Rogers Communications sees earnings dip

Canadian firm added 100,000 customers last quarter

TORONTO -- Canada's surging cable TV business is finally showing signs of slowing down with the rest of the economy.

Canadian wireless and cable giant Rogers Communications said Wednesday that first-quarter earnings slipped as higher wireless and cable revenue was offset by an advertising decline at its TV and print division.

Toronto-based Rogers posted a profit of CAN$309 million ($252.5 million) for the period ending March 31, down 10% from a CAN$344 million profit in 2008.

Revenue rose 5% to CAN$2.75 billion ($2.25 billion), against a year-earlier CAN$2.6 billion, with wireless jumping 8% to CAN$1.54 billion ($1.26 billion) and cable revenue growing 7% to CAN$743 million ($607 billion) on the back of higher basic cable and high-speed Internet sales.

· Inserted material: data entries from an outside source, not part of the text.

Lemma unmatched_root_skipped_witness :
  (elem_ns (mk_elem "nowhere" None [] None []) = None
   \/ elem_ns (mk_elem "nowhere" None [] None []) = Some base_ns)
  /\ Forall (fun module => exposes "nowhere" module = false)
            (ly_ctx_get_module_iter Examples.ctx0)
  /\ op_filter_build_xpath_from_subtree Examples.ctx0
       [mk_elem "nowhere" None [] None []; Examples.interfaces_filter] (init [])
     = op_filter_build_xpath_from_subtree Examples.ctx0 [Examples.interfaces_filter]
         (init []).
Proof.
  assert (Hns : elem_ns (mk_elem "nowhere" None [] None []) = None
                \/ elem_ns (mk_elem "nowhere" None [] None []) = Some base_ns)
    by (now left).
  assert (Hnone : Forall (fun module => exposes "nowhere" module = false)
                         (ly_ctx_get_module_iter Examples.ctx0))
    by (repeat constructor).
  split; [exact Hns | split; [exact Hnone | ]].
  exact (unmatched_root_skipped Examples.ctx0 (mk_elem "nowhere" None [] None [])
           [Examples.interfaces_filter] (init []) Hns Hnone).
Defined.

(** Roots are compiled one after the other and independently: without
    allocation failure the compilation of two lists of roots in a row returns
    0 and adds what the first list adds, then what the second adds. *)
Theorem build_app (ctx : ly_ctx) (elem1 elem2 : list lyxml_elem) (s : state) :
  no_failure s ->
  let added elem := filters (snd (op_filter_build_xpath_from_subtree ctx elem (init []))) in
  fst (op_filter_build_xpath_from_subtree ctx (elem1 ++ elem2) s) = 0
  /\ filters (snd (op_filter_build_xpath_from_subtree ctx (elem1 ++ elem2) s))
     = (filters s ++ added elem1 ++ added elem2)%list.
Proof.
  intros Hs added.
  pose proof (runs_no_failure _ _ _ s (oblivious_build ctx (elem1 ++ elem2))
                (build_runs ctx (elem1 ++ elem2)) Hs) as (Hr & Hf & _).
  split; [exact Hr | ]. rewrite Hf, flat_map_app. unfold added.
  now rewrite (runs_init _ _ _ (build_runs ctx elem1)),
              (runs_init _ _ _ (build_runs ctx elem2)).
Qed.

Lemma build_app_witness :
  no_failure (init [true])
  /\ filters (snd (op_filter_build_xpath_from_subtree Examples.ctx0
                     ([mk_elem "a" None [] None []] ++ [Examples.interfaces_filter])
                     (init [true])))
     = ["/m:a"; "/n:a"; "/ietf-interfaces:interfaces/interface[name='eth0']"].
Proof.
  assert (Hs : no_failure (init [true])) by (repeat constructor).
  split; [exact Hs | ].
  destruct (build_app Examples.ctx0 [mk_elem "a" None [] None []]
              [Examples.interfaces_filter] (init [true]) Hs) as [_ Hf].
  rewrite Hf. reflexivity.
Defined.

Lemma content_match_nodes_qualified ctx last_ns children name :
  forall buf size only, size = strlen buf + 1 ->
    exists suffix,
      runs (content_match_nodes ctx last_ns children (Some name) buf size only)
           (Scanned (buf ++ suffix) (strlen (buf ++ suffix) + 1)
                    (only && forallb content_match children))
           [].
Proof.
  induction children as [|child rest IH]; intros buf size only Hsize;
    cbn [content_match_nodes forallb].
  - exists "". rewrite append_nil_r, andb_true_r, <- Hsize. apply runs_ret.
  - destruct (content_match child); cbn [andb].
    + pose proof (add_content_runs ctx child (Some name) last_ns buf size Hsize) as Hc.
      cbn [resolve_module_name] in Hc. destruct Hc as (text & _ & Hc).
      destruct (IH (buf ++ text) (strlen (buf ++ text) + 1) only eq_refl) as [suffix Hr].
      exists (text ++ suffix). eapply runs_bind_quiet; [exact Hc | ].
      cbv beta iota. rewrite size_not_zero, size_not_negative.
      rewrite append_assoc in Hr. exact Hr.
    + rewrite andb_false_r. destruct (IH buf size false Hsize) as [suffix Hr].
      exists suffix. exact Hr.
Qed.

(** A root all of whose children are content match nodes, a root without
    child included, is a terminal branch: compiled for a module without
    allocation failure it adds exactly one string, which starts with the step
    [/module:name] of the root. *)
Theorem terminal_root_one_string (ctx : ly_ctx) (next : lyxml_elem)
    (module : lys_module) (s : state) :
  forallb content_match (elem_child next) = true ->
  no_failure s ->
  exists x,
    fst (top_level_branch ctx next module s) = 0
    /\ filters (snd (top_level_branch ctx next module s)) = (filters s ++ [x])%list
    /\ starts_with ("/" ++ mod_name module ++ ":" ++ elem_name next) x.
Proof.
  intros Hall Hs.
  assert (Hone : exists x, runs (top_level_branch ctx next module) 0 [x]).
  { unfold top_level_branch. destruct (content_match next).
    - destruct (add_top_content_runs ctx next (mod_name module)) as [suffix Hr].
      eexists. exact Hr.
    - rewrite filter_xpath_buf_add_eq.
      pose proof (add_node_runs ctx next (Some (mod_name module)) (mod_ns module) "" 1
                    eq_refl) as Hn.
      cbn [resolve_module_name] in Hn. destruct Hn as (text & _ & Hn).
      destruct (content_match_nodes_qualified ctx (mod_ns module) (elem_child next)
                  (mod_name module) ("" ++ text) (strlen ("" ++ text) + 1) true eq_refl)
        as [suffix Hc].
      rewrite Hall in Hc. cbn [andb] in Hc.
      eexists. eapply runs_bind_quiet; [exact Hn | ].
      cbv beta iota. rewrite size_not_zero, size_not_negative.
      eapply runs_bind_quiet; [exact Hc | ].
      eapply runs_bind_quiet_r; [apply runs_add_filter | apply runs_ret]. }
  destruct Hone as [x Hx]. exists x.
  destruct (top_level_branch_appends ctx next module s Hs) as [Hr Hf].
  destruct (top_level_branch_runs ctx next module) as [_ Hp].
  assert (Htop : top_strings ctx next module = [x]).
  { unfold top_strings. now rewrite (runs_init _ _ _ Hx). }
  rewrite Htop in Hf, Hp. split; [exact Hr | split; [exact Hf | ]].
  now inversion Hp.
Qed.

Lemma terminal_root_one_string_witness :
  forallb content_match
    (elem_child (mk_elem "a" (Some "urn:m") [] None
                   [mk_elem "b" None [] (Some "x") []; mk_elem "c" None [] (Some "y") []]))
  = true
  /\ no_failure (init [true])
  /\ filters (snd (top_level_branch Examples.ctx0
                     (mk_elem "a" (Some "urn:m") [] None
                        [mk_elem "b" None [] (Some "x") [];
                         mk_elem "c" None [] (Some "y") []])
                     Examples.mod_m (init [true])))
     = ["/m:a[m:b='x'][m:c='y']"].
Proof.
  assert (Hs : no_failure (init [true])) by (repeat constructor).
  split; [reflexivity | split; [exact Hs | ]].
  destruct (terminal_root_one_string Examples.ctx0
              (mk_elem "a" (Some "urn:m") [] None
                 [mk_elem "b" None [] (Some "x") []; mk_elem "c" None [] (Some "y") []])
              Examples.mod_m (init [true]) eq_refl Hs) as (x & _ & Hf & _).
  reflexivity.
Defined.

(** ** XPath requests *)

(** A request of type [xpath] is answered from its attributes alone: the
    payload is not read and the context is not consulted. *)
Theorem xpath_request_ignores_payload (attrs : list lyd_attr)
    (ctx1 ctx2 : ly_ctx) (value1 value2 : anydata_value) (s : state) :
  declared_type attrs "xpath" ->
  op_filter_create ctx1 (mk_lyd_node attrs value1) s
  = op_filter_create ctx2 (mk_lyd_node attrs value2) s.
Proof.
  intros Htype. unfold op_filter_create. cbn [node_attr].
  rewrite (scan_type_xpath attrs attrs Htype).
  now destruct (select_attr attrs).
Qed.

Lemma xpath_request_ignores_payload_witness :
  declared_type [mk_lyd_attr "type" (Some "xpath"); mk_lyd_attr "select" (Some "/a")]
                "xpath"
  /\ op_filter_create Examples.ctx0
       (mk_lyd_node [mk_lyd_attr "type" (Some "xpath"); mk_lyd_attr "select" (Some "/a")]
                    (value_xml [Examples.interfaces_filter])) (init [])
     = op_filter_create Examples.ctx0
         (mk_lyd_node [mk_lyd_attr "type" (Some "xpath"); mk_lyd_attr "select" (Some "/a")]
                      (value_string false (Some "<"))) (init []).
Proof.
  assert (H : declared_type
                [mk_lyd_attr "type" (Some "xpath"); mk_lyd_attr "select" (Some "/a")]
                "xpath").
  { exists [], (mk_lyd_attr "type" (Some "xpath")), [mk_lyd_attr "select" (Some "/a")].
    repeat split; try reflexivity; contradiction. }
  split; [exact H | ].
  exact (xpath_request_ignores_payload _ Examples.ctx0 Examples.ctx0 _ _ (init []) H).
Defined.

(** A request of type [xpath] with a non-empty [select], under every oracle:
    either it returns 0 and the Filter List is the old one and the [select]
    string, or it returns -1 and the Filter List is the old one. *)
Theorem xpath_request_all_or_nothing (ctx : ly_ctx) (filter_node : lyd_node)
    (sel : lyd_attr) (path : string) (s : state) :
  declared_type (node_attr filter_node) "xpath" ->
  find (fun a => String.eqb (lyd_attr_name a) "select") (node_attr filter_node) = Some sel ->
  value_str sel = Some path ->
  path <> "" ->
  let r := op_filter_create ctx filter_node s in
  (fst r = 0 /\ filters (snd r) = (filters s ++ [path])%list)
  \/ (fst r = -1 /\ filters (snd r) = filters s).
Proof.
  intros Htype Hsel Hval Hpath. unfold op_filter_create.
  rewrite (scan_type_xpath _ _ Htype), select_attr_find, Hsel.
  unfold xpath_filter. rewrite Hval.
  destruct path as [|c path]; [contradiction | ].
  unfold bind, strdup, op_filter_xpath_add_filter, bind, realloc, malloc, ret.
  destruct s as [[|[|] [|[|] o]] fs]; cbn; auto.
Qed.

Lemma xpath_request_all_or_nothing_witness :
  declared_type (node_attr (Examples.xpath_request [mk_lyd_attr "select" (Some "/a/b")]))
                "xpath"
  /\ op_filter_create Examples.ctx0
       (Examples.xpath_request [mk_lyd_attr "select" (Some "/a/b")])
       (mk_state [true; false] ["/old"])
     = (-1, mk_state [] ["/old"]).
Proof.
  assert (H : declared_type
                (node_attr (Examples.xpath_request [mk_lyd_attr "select" (Some "/a/b")]))
                "xpath").
  { exists [], (mk_lyd_attr "type" (Some "xpath")), [mk_lyd_attr "select" (Some "/a/b")].
    repeat split; try reflexivity; contradiction. }
  split; [exact H | ].
  pose proof (xpath_request_all_or_nothing Examples.ctx0
                (Examples.xpath_request [mk_lyd_attr "select" (Some "/a/b")])
                (mk_lyd_attr "select" (Some "/a/b")) "/a/b"
                (mk_state [true; false] ["/old"]) H eq_refl eq_refl
                ltac:(discriminate)) as [[E _] | [_ _]].
  - discriminate E.
  - reflexivity.
Defined.

(** ** The text of a content match node *)










(** ** [np2srv_new_session_cb] *)

(** The loop is over after four unfoldings, whatever the answers. *)
Lemma ps_add_session_loop_fuel (world : session_world) (fuel : nat) :
  (4 <= fuel)%nat ->
  ps_add_session_loop world fuel 0 0 = ps_add_session_loop world 4 0 0.
Proof.
  intros H.
  destruct fuel as [|[|[|[|fuel]]]]; try lia.
  cbn [ps_add_session_loop]. cbn.
  destruct (nc_ps_add_session_rc world 0 =? 0); [reflexivity | ].
  destruct (nc_ps_add_session_rc world 1 =? 0); [reflexivity | ].
  destruct (nc_ps_add_session_rc world 2 =? 0); [reflexivity | ].
  destruct fuel; reflexivity.
Qed.

(** Once the sysrepo session is started, [np2srv_new_session_cb] tries
    [nc_ps_add_session] until it succeeds, three times at most; it sleeps once
    after every failed attempt, also after the third, and always for
    [NP2SRV_PS_BACKOFF_SLEEP] milliseconds. *)
Theorem new_session_attempts (world : session_world) (new_session : nc_session) :
  sr_session_start_rc world = 0 ->
  let calls := np2srv_new_session_cb world new_session in
  let failures := leading_failures world in
  length (filter is_ps_add_session calls) = Nat.min 3 (S failures)
  /\ length (filter is_nanosleep calls) = failures
  /\ (forall ts, In (Call_nanosleep ts) calls ->
        ts = np_sleep_timespec (NP2SRV_PS_BACKOFF_SLEEP world))
  /\ (forall fuel, (4 <= fuel)%nat ->
        ps_add_session_loop world fuel 0 0 = ps_add_session_loop world 4 0 0).
Proof.
  intros Hstart calls failures.
  split; [ | split; [ | split; [ | apply ps_add_session_loop_fuel]]];
    subst calls failures; unfold np2srv_new_session_cb, leading_failures;
    rewrite Hstart; cbn [Z.eqb negb ps_add_session_loop]; cbn;
    destruct (monitored_transport world (nc_session_get_ti new_session));
    destruct (nc_ps_add_session_rc world 0 =? 0);
    try destruct (nc_ps_add_session_rc world 1 =? 0);
    try destruct (nc_ps_add_session_rc world 2 =? 0);
    destruct (notifications_module world); cbn; try reflexivity;
    intros ts H; repeat (destruct H as [H | H]; try discriminate H; try now inversion H);
    try contradiction.
Qed.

But the media division saw revenue fall 9% to CAN$284 million ($232 million), as advertisers curbed expenditures on TV, radio and print ads.

Rogers also faced steep acquisition and retention costs to sign up smartphone users at its wireless division. The wireless giant no longer breaks out its mix of iPhone and BlackBerry users, and indicated only that it signed or upgraded 360,000 smartphone users during the latest quarter.

Nadir Mohamed, Rogers' newly installed CEO, told analysts that his company faced economic headwinds.

"While Rogers is operating from a position of business and financial strength, we are clearly negotiating through challenging times and have much hard work in front of us to drive the performance of the business forward," Mohamed said.

In addition to its cable, wireless phone and Internet access businesses, Rogers runs the Toronto Blue Jays baseball club, local radio and TV stations, and 70 magazines -- all of which are vulnerable in a consumer downturn.

Rogers also faces an increasingly tough fight for wireless phone customers -- a key profit driver -- with Telus and Bell Canada, as well as future competition from new entrants into the wireless phone market after a recent government spectrum auction.

During the last quarter, Rogers signed up 17,000 new basic cable subscribers to hit 2.31 million customers in all, and added 91,000 new high-speed Internet subscribers for a base of 1.58 million customers.

But Rogers said the recession has resulted in lower demand for Internet and cable phone services as Canadians move less and fewer new homes are built. In addition, the Canadian high-speed Internet access market is maturing as broadband penetration continues to deepen.